Palestinos descrevem ataques a áreas civis

Israel nega, mas testemunhas confirmam bombardeios de mercado e escola

GAZA – Os bombardeios de áreas nitidamente civis, como mercados e escolas da ONU, têm sido seguidos de declarações, por parte de porta-vozes israelenses, colocando em dúvida a autoria dos disparos. No mercado de Shejayeah, onde 17 pessoas morreram e 160 ficaram feridas na quarta-feira, Mahmud Kassab, dono de uma barraca no local, não tem dúvidas do que aconteceu.

Nas ruas desertas do mercado ontem à tarde, Kassab, que também mora em Shejayeah, era a única pessoa caminhando, apressadamente. Ele disse ao Estado que estava no mercado quando sentiu uma “enorme explosão”. Olhou para o céu, e viu um avião israelense, que disparou sete mísseis. “As pessoas saíram correndo, estavam fugindo do lugar, e mesmo assim veio outro avião e disparou mais sete mísseis”, afirmou Kassab, de 24 anos. “No total, foram 14 mísseis.”

À pergunta sobre quem ele responsabiliza por esse ataque, uma vez que a ofensiva israelense foi desencadeada pela escalada de foguetes do Hamas, Kassab também não hesita: “Israel, porque não existe ninguém do Hamas aqui.
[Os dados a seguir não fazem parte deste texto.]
(* ===== verification/Running.v ===== *)
(** * A running edge ([main.go])

    What the life of an edge does to what it keeps. Every handler of either listener and
    every background worker changes the state by a few kinds of update ([closed_under]); a
    property closed under those holds for as long as the process lives. Two are: the
    readiness flag, which only start and shutdown change, and [evolved], which says that
    each component is where a sequence of its own operations leads, so the theorems of the
    component files hold inside the running edge. *)

From S2P Require Import Prelude GoStrings CacheKey TinyLFU Entry Disk Cache Predictor Http CacheControl Circuit Origin Handler Tenant MultiTenant Parts Store Api Middleware Float Logging Metrics RateLimit Tracing Chain Purge Config Edge.

Local Open Scope Z_scope.

Section running.
Context `{Hash64} `{HeaderCodec} `{DiskWorld} `{Unicode} `{HttpClient} `{HttpTime} `{PurgeJson} `{FloatFormat} `{MetricsJson} `{LogTime}
  `{UrlQuery} `{ConfigJson} `{Compressor}.
Context {World : Type}.
Variable post : string -> Request -> string -> World -> World * (string + Z).
Variable host_of : string -> string.
Variable split : string -> option string.
Abbreviation state := (Edge * World)%type.
Implicit Types (h : HttpHandler state) (s : state) (I : state -> Prop).

(** The updates requests and background work make. *)
Record closed_under (cfg : Config.Config) (I : state -> Prop) : Prop := {
  cu_plane : forall s x spawned, I s -> moved (ed_plane s.1) x -> I (on_edge (set_plane x spawned) s);
  cu_metrics : forall s d code, I s -> I (upd_metrics (Record_ d code) s);
  cu_logger : forall s l, I s -> I (on_edge (set_logger l) s);
  cu_peers : forall s ps, I s -> I (on_edge (set_peers ps) s);
  cu_config : forall s c v, I s -> I (on_edge (set_config c v) s);
  cu_limiter : forall s now ip, rate_limited cfg = true -> I s -> I (on_edge (set_limiter (Some (RateLimit.Allow now ip (limiter_of cfg s)).1)) s);
  cu_sweep : forall s now, I s -> I (on_edge (sweep_tick now) s);
  cu_span : forall s calls, I s -> I (on_edge (add_span calls) s);
  cu_world : forall s st, I s -> I (s.1, st)
}.

Section preserved.
Variable cfg : Config.Config.
Variable I : state -> Prop.
Hypothesis HI : closed_under cfg I.

Lemma cdn_preserves io : preserves I (cdn_handler cfg io).
Proof.
  intros W HW s w r Hs. unfold cdn_handler. cbn [fst].
  destruct (ServeHTTP_moved (ri_env io) (cdn_of cfg s.1) w r) as [_ Hm]. apply (cu_plane _ _ HI); [done |].
  destruct s as [e st]; destruct e as [[c o p] sp]; exact Hm.
Qed.

Lemma mt_preserves io : preserves I (mt_handler cfg io).
Proof.
  intros W HW s w r Hs. unfold mt_handler.
  destruct (mt_ServeHTTP_moved {| me_env := ri_env io; me_config := fun _ => ed_config s.1 |} (mt_of cfg s.1) w r) as (_ & _ & Hm).
  destruct (mt_ServeHTTP _ _ _ _) as [h w']. cbn [fst] in *. apply (cu_plane _ _ HI); [done |].
  destruct s as [e st]; destruct e as [[c o p] sp]; exact Hm.
Qed.

Lemma appHandler_preserves io : preserves I (appHandler split cfg io).
Proof.
  unfold appHandler. apply Metrics_preserves; [intros; by apply (cu_metrics _ _ HI) |].
  unfold trace_layer, limit_layer, cors_layer, compress_layer, tenant_layer.
  assert (Ht : preserves I (if multiTenant cfg then mt_handler cfg io else cdn_handler cfg io))
    by (destruct (multiTenant cfg); [apply mt_preserves | apply cdn_preserves]).
  set (t := if multiTenant cfg then _ else _) in *. clearbody t.
  assert (Hz : preserves I (if c_bool cfg CompressionEnabled then Compress t else t)) by (destruct (c_bool cfg CompressionEnabled); auto with preserves).
  set (z := if c_bool cfg CompressionEnabled then _ else _) in *. clearbody z.
  assert (Hc : preserves I (if negb (String.eqb (c_str cfg CORSOrigins) "") then CORS (c_str cfg CORSOrigins) (c_int cfg CORSMaxAge) z else z))
    by (destruct (negb _); auto with preserves).
  set (c := if negb _ then _ else _) in *. clearbody c.
  match goal with |- preserves I (if _ then TraceMiddleware _ _ ?l else ?l) => assert (Hl : preserves I l) end.
  { destruct (rate_limited cfg) eqn:Er; [| done]. apply RateLimit_preserves; [intros; by apply (cu_limiter _ _ HI) | done]. }
  destruct (c_bool cfg TracingEnabled); [| done]. apply Trace_preserves; [intros; by apply (cu_span _ _ HI) | done].
Qed.

Lemma answers_preserves (f : forall W, Writer W -> Edge -> W -> W) : preserves I (answers f).
Proof. by intros W HW s w r Hs. Qed.

(** Posting to peers changes the rest of the world only. *)
Lemma fan_out_preserves {A R} (call : A -> state -> state * R) sched xs s :
  (forall x s, I s -> I (call x s).1) -> I s -> I (fan_out call sched xs s).1.
Proof.
  intros Hc. unfold fan_out. generalize (@nil (nat * R)) as out. revert s.
  induction sched as [| i sched IH]; intros s out Hs; [done |]. cbn [foldl].
  assert (Hstep : I (fan_step call xs (s, out) i).1).
  { unfold fan_step. destruct (xs !! i) as [x |]; [| done]. cbn [fst snd]. pose proof (Hc x s Hs) as E. by destruct (call x s). }
  destruct (fan_step call xs (s, out) i) as [s1 out1]. by apply IH.
Qed.

Lemma serve_purge_preserves io : preserves I (serve_purge post host_of cfg io).
Proof.
  intros W HW s w r Hs. unfold serve_purge, ServePurge. destruct (negb _); [done |].
  set (s1 := on_edge _ s). assert (Hs1 : I s1).
  { apply (cu_plane _ _ HI); [done |]. split; cbn; [apply Purge_moved | done..]. }
  destruct (negb _); [done |].
  match goal with |- context [fan_out ?c ?sch ?xs ?s0] => assert (E : I (fan_out c sch xs s0).1) end.
  { apply fan_out_preserves; [| done]. intros x st Hst. unfold purgePeer. destruct (post _ _ _ st.2) as [st' res]. by apply (cu_world _ _ HI). }
  by destruct (fan_out _ _ _ _) as [s' out].
Qed.

Lemma serve_warm_preserves io : preserves I (serve_warm cfg io).
Proof.
  intros W HW s w r Hs. unfold serve_warm.
  pose proof (Warm_moved (ai_warm io) (ed_cache s.1) (ed_origin s.1) (cdn_config cfg) w (r_Method r) (ai_urls io) (ai_warm_encode io)) as Hm.
  destruct (Warm_ServeHTTP _ _ _ _ _ _ _ _) as [[c o] w']. destruct Hm as [Hc Ho]. cbn [fst].
  apply (cu_plane _ _ HI s); [done |]. by split.
Qed.

Lemma serve_loglevel_preserves io : preserves I (serve_loglevel io).
Proof.
  intros W HW s w r Hs. unfold serve_loglevel. destruct (LogLevelHandler _ _ _ _) as [l w']. by apply (cu_logger _ _ HI).
Qed.

Lemma serve_config_preserves io : preserves I (serve_config cfg io).
Proof.
  intros W HW s w r Hs. unfold serve_config. destruct (HandleConfigPush _ _ _ _) as [h w']. by apply (cu_config _ _ HI s).
Qed.

Hint Resolve answers_preserves serve_purge_preserves serve_warm_preserves serve_loglevel_preserves serve_config_preserves : preserves.

Lemma mountAdmin_preserves io : Forall (fun route => preserves I route.2) (mountAdmin post host_of cfg io).
Proof. unfold mountAdmin. repeat (apply Forall_cons; split; [cbn [snd]; auto with preserves |]). constructor. Qed.

Lemma main_routes_preserve io : Forall (fun route => preserves I route.2) (main_routes post host_of cfg io).
Proof.
  unfold main_routes. rewrite !Forall_app. split_and!.
  - destruct (separate_admin cfg); [constructor | apply mountAdmin_preserves].
  - destruct (multiTenant cfg); [apply Forall_singleton; cbn [snd]; auto with preserves | constructor].
  - destruct (_ && _); [apply Forall_singleton; cbn [snd]; unfold serve_handshake_stats; auto with preserves | constructor].
Qed.

Lemma mainHandler_preserves io : preserves I (mainHandler post host_of split cfg io).
Proof.
  apply Log_preserves; [intros e s Hs; by apply (cu_logger _ _ HI) |]. intros ctx.
  apply mux_preserves; [apply main_routes_preserve | apply appHandler_preserves].
Qed.

Lemma adminMux_preserves io admin : adminMux post host_of cfg io = Some admin -> preserves I admin.
Proof.
  unfold adminMux. destruct (separate_admin cfg); [| done]. intros [= <-]. apply mux_preserves; [apply mountAdmin_preserves |].
  apply answers_preserves.
Qed.

Lemma sighup_preserves Getenv now s : I s -> I (on_edge (sighup Getenv now) s).
Proof.
  intros Hs. destruct s as [e st]. unfold sighup, on_edge. cbn [fst snd].
  assert (Hl : forall l e', I (e', st) -> I (set_logger l e', st)) by (intros l e' He; by apply (cu_logger _ _ HI (e', st))).
  assert (Hp : forall ps e', I (e', st) -> I (set_peers ps e', st)) by (intros ps e' He; by apply (cu_peers _ _ HI (e', st))).
  destruct (String.eqb (Getenv "CDN_LOG_LEVEL"%string) ""), (String.eqb (Getenv "CDN_PURGE_PEERS"%string) ""); auto 6.
Qed.

Lemma work_preserves s s' : work post host_of cfg s s' -> I s -> I s'.
Proof.
  intros Hb Hs. destruct Hb as [s io admin r Ha | s G now | s Hd | s now | s resp Hm | s ev rv front rest Hsp | s st].
  - by apply (adminMux_preserves io admin Ha).
  - by apply sighup_preserves.
  - destruct s as [e st]; destruct e as [[c o [p |]] sp]; [| exact Hs]. apply (cu_plane _ _ HI (_, st)); [done |].
    split; cbn; [done | done | apply Rotate_moved].
  - by apply (cu_sweep _ _ HI).
  - by apply (cu_config _ _ HI s).
  - apply (cu_plane _ _ HI); [done |]. destruct (revalidateAsync_moved ev (cdn_of cfg s.1) rv) as [_ Hm].
    destruct s as [e st]; destruct e as [[c o p] sp]; exact Hm.
  - by apply (cu_world _ _ HI).
Qed.

(** Nothing but start and shutdown leaves a property closed under the updates. *)
Lemma background_preserves s s' : background post host_of split cfg s s' -> I s -> I s'.
Proof. intros [s1 io r | s1 s2 Hw]; [by apply mainHandler_preserves | by apply work_preserves]. Qed.

End preserved.

(** ** Readiness *)

Lemma ready_closed cfg b : closed_under cfg (fun s => ed_ready s.1 = b).
Proof. by split. Qed.

(** Once the server serves, the flag follows the phase. *)
Definition ready_inv (l : life (World := World)) : Prop :=
  lf_serving l = true /\ ed_ready (lf_state l).1 = match lf_phase l with Running => true | _ => false end.

Lemma life_step_ready cfg l l' : life_step post host_of split cfg l l' -> ready_inv l -> ready_inv l'.
Proof.
  intros Hs [Hv Hr]. destruct Hs as [ph s Hph | sv s | sv s | ph sv s s' Hph Hb]; split; cbn in *; try done.
  by apply (background_preserves cfg _ (ready_closed cfg _) s s' Hb).
Qed.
Por que bombardear esta área? Aqui só existem civis.”

Na Escola Fundamental de Daraj, uma das instalações da Agência das Nações Unidas para Alívio e Trabalho (Unrwa, na sigla em inglês), que abrigam 200 mil refugiados, o repórter é cercado por homens e crianças que querem relatar os bombardeios que presenciaram – e perguntar por que Israel está atacando civis.

As autoridades israelenses responsabilizam o Hamas por instalar suas bases e baterias de foguetes no meio da população civil. De acordo com os israelenses, o Hamas guarda foguetes nas casas de famílias, que aceitam movidas pelo medo e também por um pagamento em dinheiro. Na quarta-feira, três soldados israelenses morreram na entrada de um túnel que ficava dentro de uma casa, segundo as autoridades de Israel. Eles pisaram em fios que estavam atados a explosivos, na forma de armadilha.

Ali Elewa, de 56 anos, conta que seu quarteirão, no bairro de Shaaf, próximo ao mercado, foi destruído, há duas semanas. Ele veio para a escola com a mulher e 7 de seus 11 filhos. “Deixei os outros 4 em outra escola, porque, se bombardearem uma delas, resta parte da família para contar a história”, disse, sorrindo amargamente.

Elewa afirma que trabalhou em fazendas israelenses durante 35 anos. Agora, cuida de seu pequeno terreno em Gaza, onde plantou, há 15 anos, um pé de damasco. “Este seria o primeiro ano em que eu colheria a fruta, mas tive de sair da minha casa sem prová-la.”

Conhecida como “formigueiro humano”, por causa de sua densidade populacional – 1,8 milhão de pessoas ocupando 360 km2 –, as ruas e estradas da Faixa de Gaza estão vazias. A maioria dos moradores está em casa, ou nas escolas e edificações da ONU. Apenas no mercado do centro há maior movimentação, de pessoas que vêm se abastecer.

Depois da destruição, há três dias, da usina a diesel de geração de eletricidade – outro alvo civil atingido sem que tenha ficado claro por quem -, falta água – distribuída por bombas elétricas. Perto da escola de Daraj, cerca de dez pessoas se acotovelavam para encher recipientes de plásticos com a água que jorrava de um tonel. Segundo comerciantes e moradores, alguém – não se sabe quem – tem enchido esse tonel todos os dias.

Apenas famílias que podem arcar com um gerador que custa entre US$ 300 e US$ 400 e mais US$ 3 de óleo diesel por cada hora de consumo têm energia elétrica por algumas horas em casa. A escuridão da noite de Gaza intensifica o clarão dos foguetes e mísseis trocados metodicamente pelo Hamas e por Israel.